Studies show that attrition from general surgery programs is high, even with the introduction of work-hour limitations and new restrictions on hours for general surgery residents. Research has also shown that many factors play a role in residency attrition, most notably lifestyle considerations. Several studies have linked female sex to an increased risk of attrition, but not all research has corroborated this relationship. “Women still represent the minority among surgical residents throughout the United States,” says Erin G. Brown, MD. “There are many stereotypes regarding attrition among female residents, including pregnancy during residency being a risk factor for attrition.”
Exploring the Issue
A significant number of residents report being perceived negatively if they become pregnant during training, according to some investigations. “Since more women are entering medicine, it’s important to examine the potential links between sex, pregnancy, and attrition,” says Dr. Brown. To address this research gap, Dr. Brown and colleagues conducted a study to determine whether child rearing during training increased the risk of attrition from general surgery residency. The study, published in JAMA Surgery, was a retrospective review of general surgery residents at the University of California, Davis over a 10-year period. The study team analyzed voluntary and involuntary attrition rates as well as the incidence of child rearing among residents.
“Our study found that neither sex nor child rearing was a risk factor for attrition in general surgery residencies,” Dr. Brown says. Overall, the attrition rate for women was not significantly different from the proportion of men who left the general surgery residency program. The attrition rate, which was 18.8%, was comparable with rates published in other studies. A higher percentage of women left after their intern year when compared with men (Figure 1). Men also had the highest rate of attrition during research, whereas no women left during research years.
Of the 85 residents assessed in the study, nine women reported a total of 10 pregnancies, and 16 men reported raising 21 children. Women and men choosing to participate in child rearing during training were not at higher risk of attrition. Both men and women were most likely to have children born during research years and their final year of training (Figure 2). “Importantly,” adds Dr. Brown, “residents with children born during their training did not have fewer total case numbers or lower board pass rates when compared with residents who did not have children during their training.” She notes that women who had children during training were more likely to pursue fellowship than those who did not.
A Changing Culture
With more women entering the field of surgery than ever before, Dr. Brown says that any attrition relating to sex differences or child rearing should be carefully examined. “The culture of surgery is changing because there is greater appreciation of the need for a positive work-life balance,” she says. “This includes having a life outside of work and starting a family.” The acceptance of pregnancy during residency is important considering that women are increasingly entering surgical residency during prime childbearing years. The rates of child rearing for both male and female residents have reportedly been rising throughout the U.S.
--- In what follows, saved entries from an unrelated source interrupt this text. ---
Lemma resolve_indices_within_args_witness :
  (forall i f, segments (py "%d%s") !! i = Some f ->
     is_Some ([PInt 1; PInt 100] !! i))
  /\ snd (resolve_strings 3 false (segments (py "%d%s"))
            (machine 100 ["h"; "i"; x00]%byte, [PInt 1; PInt 100]))
     <> Raise IndexError.
Proof.
  apply (resolve_indices_within_args 3 false (py "%d%s")
           (machine 100 ["h"; "i"; x00]%byte) [PInt 1; PInt 100]).
  reflexivity.
Defined.

(** Cutting at [%] gives back the pieces a format was made of. *)
Lemma split_from_marked (segs : list pystr) :
  Forall (fun seg => 37 ∉ seg) segs ->
  forall head, 37 ∉ head ->
    split_from [37] 0 (marked_format head segs) = head :: segs.
Proof.
  unfold marked_format.
  induction 1 as [|seg segs Hseg _ IH]; intros head Hhead.
  - cbn [flat_map]. rewrite app_nil_r.
    induction head as [|c head IHh]; [reflexivity|].
    apply not_elem_of_cons in Hhead as [Hc Hhead].
    cbn [split_from startswith]. rewrite (IHh Hhead).
    destruct (Z.eqb_spec 37 c); [congruence|reflexivity].
  - induction head as [|c head IHh].
    + cbn [flat_map app split_from startswith length Nat.sub].
      rewrite Z.eqb_refl, startswith_nil. cbn [andb].
      rewrite (IH seg Hseg). reflexivity.
    + apply not_elem_of_cons in Hhead as [Hc Hhead].
      change ((c :: head) ++ ?r) with (c :: (head ++ r)).
      cbn [split_from startswith]. rewrite (IHh Hhead).
      destruct (Z.eqb_spec 37 c); [congruence|reflexivity].
Qed.

Lemma segments_marked (head : pystr) (segs : list pystr) :
  37 ∉ head ->
  Forall (fun seg => 37 ∉ seg) segs ->
  segments (marked_format head segs) = segs.
Proof.
  intros Hhead Hsegs. unfold segments. change (py "%") with [37].
  rewrite (split_from_marked segs Hsegs head Hhead). reflexivity.
Qed.

(** Every format is made of a text without [%] and of segments without
    [%], each behind a [%]. *)
Lemma format_marked (format : pystr) :
  exists head segs,
    format = marked_format head segs
    /\ (37 ∉ head) /\ Forall (fun seg => 37 ∉ seg) segs.
Proof.
  induction format as [|c format (head & segs & -> & Hhead & Hsegs)].
  - exists [], []. split; [reflexivity|]. split; [|constructor].
    apply not_elem_of_nil.
  - destruct (decide (c = 37)) as [->|Hc].
    + exists [], (head :: segs). split; [reflexivity|].
      split; [apply not_elem_of_nil|]. apply Forall_cons_2; assumption.
    + exists (c :: head), segs. split; [reflexivity|].
      split; [|exact Hsegs]. apply not_elem_of_cons. split; [congruence|].
      exact Hhead.
Qed.

(** C1: a format is a text followed by segments, each behind a [%], and
    for every such format and every argument list: when every slot whose
    segment begins with [s] holds an address the chosen reader decodes a
    string from, [__common_printf] replaces exactly these slots of the
    argument list, in place, by the decoded strings (the wide reader when
    [wstring] is set, the narrow one otherwise), leaves the other slots and
    the memory as they are, and substitutes the resulting list into the
    normalized format. So [%d:%s] of 7 and the address of [hi] leaves the
    list as 7 and [hi] and gives [7:hi], and the wide [%s=%x] of the address
    of a wide [hi] and 255 leaves [hi] and 255 and gives [hi=ff]. *)
Theorem common_printf_resolves_strings host fuel :
  (forall (head : pystr) (segs : list pystr) wstring ql (args : list pyval),
      37 ∉ head ->
      Forall (fun seg => 37 ∉ seg) segs ->
      (forall i seg, segs !! i = Some seg ->
         startswith seg (py "s") = true ->
         exists a s, args !! i = Some (PInt a)
                     /\ decoded_at fuel wstring ql a = Ok s) ->
      exists ql' args',
        __common_printf host fuel (marked_format head segs) wstring (ql, args)
        = ((ql', args'),
           of_py (py_mod host (normalized (marked_format head segs)) args'))
        /\ mem ql' = mem ql
        /\ length args' = length args
        /\ forall i,
             match segs !! i with
             | Some seg =>
                 if startswith seg (py "s") then
                   exists a s, args !! i = Some (PInt a)
                               /\ decoded_at fuel wstring ql a = Ok s
                               /\ args' !! i = Some (PStr s)
                 else args' !! i = args !! i
             | None => args' !! i = args !! i
             end)
  /\ (forall format : pystr,
        exists head segs,
          format = marked_format head segs
          /\ (37 ∉ head) /\ Forall (fun seg => 37 ∉ seg) segs)
  /\ __common_printf host 3 (py "%d:%s") false
       (machine 100 ["h"; "i"; x00]%byte, [PInt 7; PInt 100])
     = ((stats_log_string (py "hi") (machine 100 ["h"; "i"; x00]%byte),
         [PInt 7; PStr (py "hi")]),
        Ok (py "7:hi"))
  /\ __common_printf host 3 (py "%s=%x") true
       (machine 100 ["h"; x00; "i"; x00; x00; x00]%byte, [PInt 100; PInt 255])
     = ((stats_log_string (py "hi")
           (machine 100 ["h"; x00; "i"; x00; x00; x00]%byte),
         [PStr (py "hi"); PInt 255]),
        Ok (py "hi=ff")).
Proof.
  split; [|split; [exact format_marked|split; vm_compute; reflexivity]].
  intros head segs wstring ql args Hhead Hsegs H.
  destruct (resolve_loop_spec fuel wstring segs 0 ql args H)
    as (ql' & args' & Hrun & Hmem & Hlen & _ & Hspec).
  exists ql', args'. rewrite common_printf_eq. unfold resolve_strings.
  rewrite (segments_marked head segs Hhead Hsegs), Hrun.
  repeat split; assumption.
Qed.

Lemma common_printf_resolves_strings_witness :
  exists ql' args',
    __common_printf host_plain 3 (py "%d:%s") false
      (machine 100 ["h"; "i"; x00]%byte, [PInt 7; PInt 100])
    = ((ql', args'), Ok (py "7:hi"))
    /\ mem ql' = mem (machine 100 ["h"; "i"; x00]%byte)
    /\ args' = [PInt 7; PStr (py "hi")].
Proof.
  destruct (proj1 (common_printf_resolves_strings host_plain 3)
              [] [py "d:"; py "s"] false
              (machine 100 ["h"; "i"; x00]%byte) [PInt 7; PInt 100])
    as (ql' & args' & Hrun & Hmem & Hlen & Hslots).
  - apply not_elem_of_nil.
  - change (py "d:") with [100; 58]. change (py "s") with [115].
    repeat (apply Forall_cons_2;
            [intros Hin;
             repeat (apply elem_of_cons in Hin as [Hin|Hin];
                     [discriminate Hin|]);
             inversion Hin|]).
    constructor.
  - intros [|[|i]] seg Hseg Hs; vm_compute in Hseg; try discriminate.
    + injection Hseg as <-. vm_compute in Hs. discriminate.
    + exists 100, (py "hi"). split; reflexivity.
  - pose proof (Hslots 0%nat) as H0. pose proof (Hslots 1%nat) as H1.
    change ([py "d:"; py "s"] !! 0%nat) with (Some (py "d:")) in H0.
    change ([py "d:"; py "s"] !! 1%nat) with (Some (py "s")) in H1.
    cbv beta iota in H0, H1.
    change (startswith (py "d:") (py "s")) with false in H0.
    change (startswith (py "s") (py "s")) with true in H1.
    cbv beta iota in H0, H1. destruct H1 as (a & s & Ha & Hs & H1).
    injection Ha as <-. vm_compute in Hs. injection Hs as <-.
    assert (args' = [PInt 7; PStr (py "hi")]) as ->.
    { destruct args' as [|x [|y [|z args']]]; try discriminate Hlen.
      cbn [lookup list_lookup] in H0, H1.
      injection H0 as ->. injection H1 as ->. reflexivity. }
    exists ql', [PInt 7; PStr (py "hi")].
    split; [exact Hrun|]. split; [exact Hmem|reflexivity].
Defined.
According to Dr. Brown, adjustments should be made to accommodate maternity and paternity leave even though these life events can place a strain on residency programs. “Institutions should establish written policies for leave and encourage open communication and advanced notice about pregnancy in order to reduce the burden it can place on a residency program,” she says. Such policies may reduce the perceived negative attitudes toward child rearing during training among surgery residents and faculty.
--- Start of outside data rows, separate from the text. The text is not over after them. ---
(** * Happy Hour Finder: the collection and publishing pipeline

    A shallow embedding of [happy_hours.py]: venue discovery through the
    places API ([fetch_happy_hour_data_live]), the happy-hour heuristic
    applied to each venue, the assembly of deals
    ([data_collector_agent]), the publishing stub
    ([whistle_api_creator_agent]) and the two-node workflow with its
    conditional edge ([decide_next_step]).

    Modelling conventions.
    - Python floats are rationals ([Q]); the only non-finite float the
      program produces, [float('inf')] in [calculate_distance_km], is the
      constructor [Inf] of [distance].
    - Python strings are [string]s of bytes; [lower] folds the ASCII
      letters, which is what [str.lower] does on ASCII text.
    - JSON objects are records whose optional keys are [option]s.
    - The network is an oracle of the environment, indexed by the number
      of events that happened before the call; every call is appended to
      the event trace that the functions thread through.
    - Exceptions are the [Raise] constructor of [result].
    - Logging and console output are left out. *)

From Stdlib Require Import Ascii String QArith Qabs.
From stdpp Require Import base strings list gmap sorting.

Local Open Scope string_scope.
Local Open Scope list_scope.
Local Close Scope Q_scope.

(** ** Strings *)

Module Str.

(** [c.lower()] on one ASCII character. *)
Definition lower_ascii (c : ascii) : ascii :=
  let n := nat_of_ascii c in
  if (65 <=? n)%nat && (n <=? 90)%nat then ascii_of_nat (n + 32) else c.

(** [s.lower()] *)
Fixpoint lower (s : string) : string :=
  match s with
  | EmptyString => EmptyString
  | String c s' => String (lower_ascii c) (lower s')
  end.

(** [needle in hay] on strings: substring search. *)
Fixpoint contains (needle hay : string) : bool :=
  String.prefix needle hay ||
  match hay with
  | EmptyString => false
  | String _ hay' => contains needle hay'
  end.

(** The text after the first occurrence of [c]; [None] when [c] does not
    occur, so [is_Some (after_char c s)] is Python's [c in s]. *)
Fixpoint after_char (c : ascii) (s : string) : option string :=
  match s with
  | EmptyString => None
  | String d s' => if Ascii.eqb c d then Some s' else after_char c s'
  end.

(** The text before the first occurrence of [c], the whole string when
    [c] does not occur: [s.split(c)[0]]. *)
Fixpoint before_char (c : ascii) (s : string) : string :=
  match s with
  | EmptyString => EmptyString
  | String d s' => if Ascii.eqb c d then EmptyString else String d (before_char c s')
  end.

(** [s.split(c)[1]], defined when [c in s]. *)
Definition split_1 (c : ascii) (s : string) : option string :=
  before_char c <$> after_char c s.

(** ASCII white space, as [str.strip] sees it. *)
Definition is_space (c : ascii) : bool :=
  let n := nat_of_ascii c in
  ((9 <=? n)%nat && (n <=? 13)%nat) || ((28 <=? n)%nat && (n <=? 32)%nat).

Fixpoint lstrip (s : string) : string :=
  match s with
  | EmptyString => EmptyString
  | String c s' => if is_space c then lstrip s' else s
  end.

Fixpoint rstrip (s : string) : string :=
  match s with
  | EmptyString => EmptyString
  | String c s' =>
      match rstrip s' with
      | EmptyString => if is_space c then EmptyString else String c EmptyString
      | r => String c r
      end
  end.

(** [s.strip()] *)
Definition strip (s : string) : string := rstrip (lstrip s).

End Str.

(** ** Numbers *)

(** [a < b] on floats. *)
Definition Qlt_bool (a b : Q) : bool := negb (Qle_bool b a).

(** Python's [max(a, b)]: the first argument unless the second is
    strictly greater. *)
Definition py_max (a b : Q) : Q := if Qlt_bool a b then b else a.

(** A distance in kilometres as [calculate_distance_km] returns it: a
    finite float or [float('inf')]. *)
Inductive distance : Type :=
  | Km (d : Q)
  | Inf.

(** [a < b] on distances. *)
Definition dist_ltb (a b : distance) : bool :=
  match a, b with
  | Km x, Km y => Qlt_bool x y
  | Km _, Inf => true
  | Inf, _ => false
  end.

(** [a <= b] on distances. *)
Definition dist_leb (a b : distance) : bool :=
  match a, b with
  | Km x, Km y => Qle_bool x y
  | _, Inf => true
  | Inf, Km _ => false
  end.

(** [a == b] on distances. *)
Definition dist_eqb (a b : distance) : bool :=
  match a, b with
  | Km x, Km y => Qeq_bool x y
  | Inf, Inf => true
  | _, _ => false
  end.

(** ** Exceptions *)

(** The outcome of a Python call: a value, or a raised exception, kept as
    its message [str(e)]. *)
Inductive result (A : Type) : Type :=
  | Ok (a : A)
  | Raise (e : string).
Arguments Ok {A} a.
Arguments Raise {A} e.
The Family and Medical Leave Act mandates that any woman be granted up to 12 weeks of leave after childbirth, and Dr. Brown says residency programs should create ways to accommodate this maternity leave. “Institutions should prioritize the maintenance of education for residents and strive to avoid overburdening other residents who cover for those taking leave,” she says. She adds that schedule adjustments can be made based on the need for in-house coverage, service volume, number of residents on service, and the length of leave. Residents can also be redistributed to different services when needed. “Efforts should be made to allow residents to take their leave for child rearing without putting undue stress on their peers,” says Dr. Brown. “With the proper institutional support, child rearing during training can be accommodated without putting residents at an increased risk for attrition.”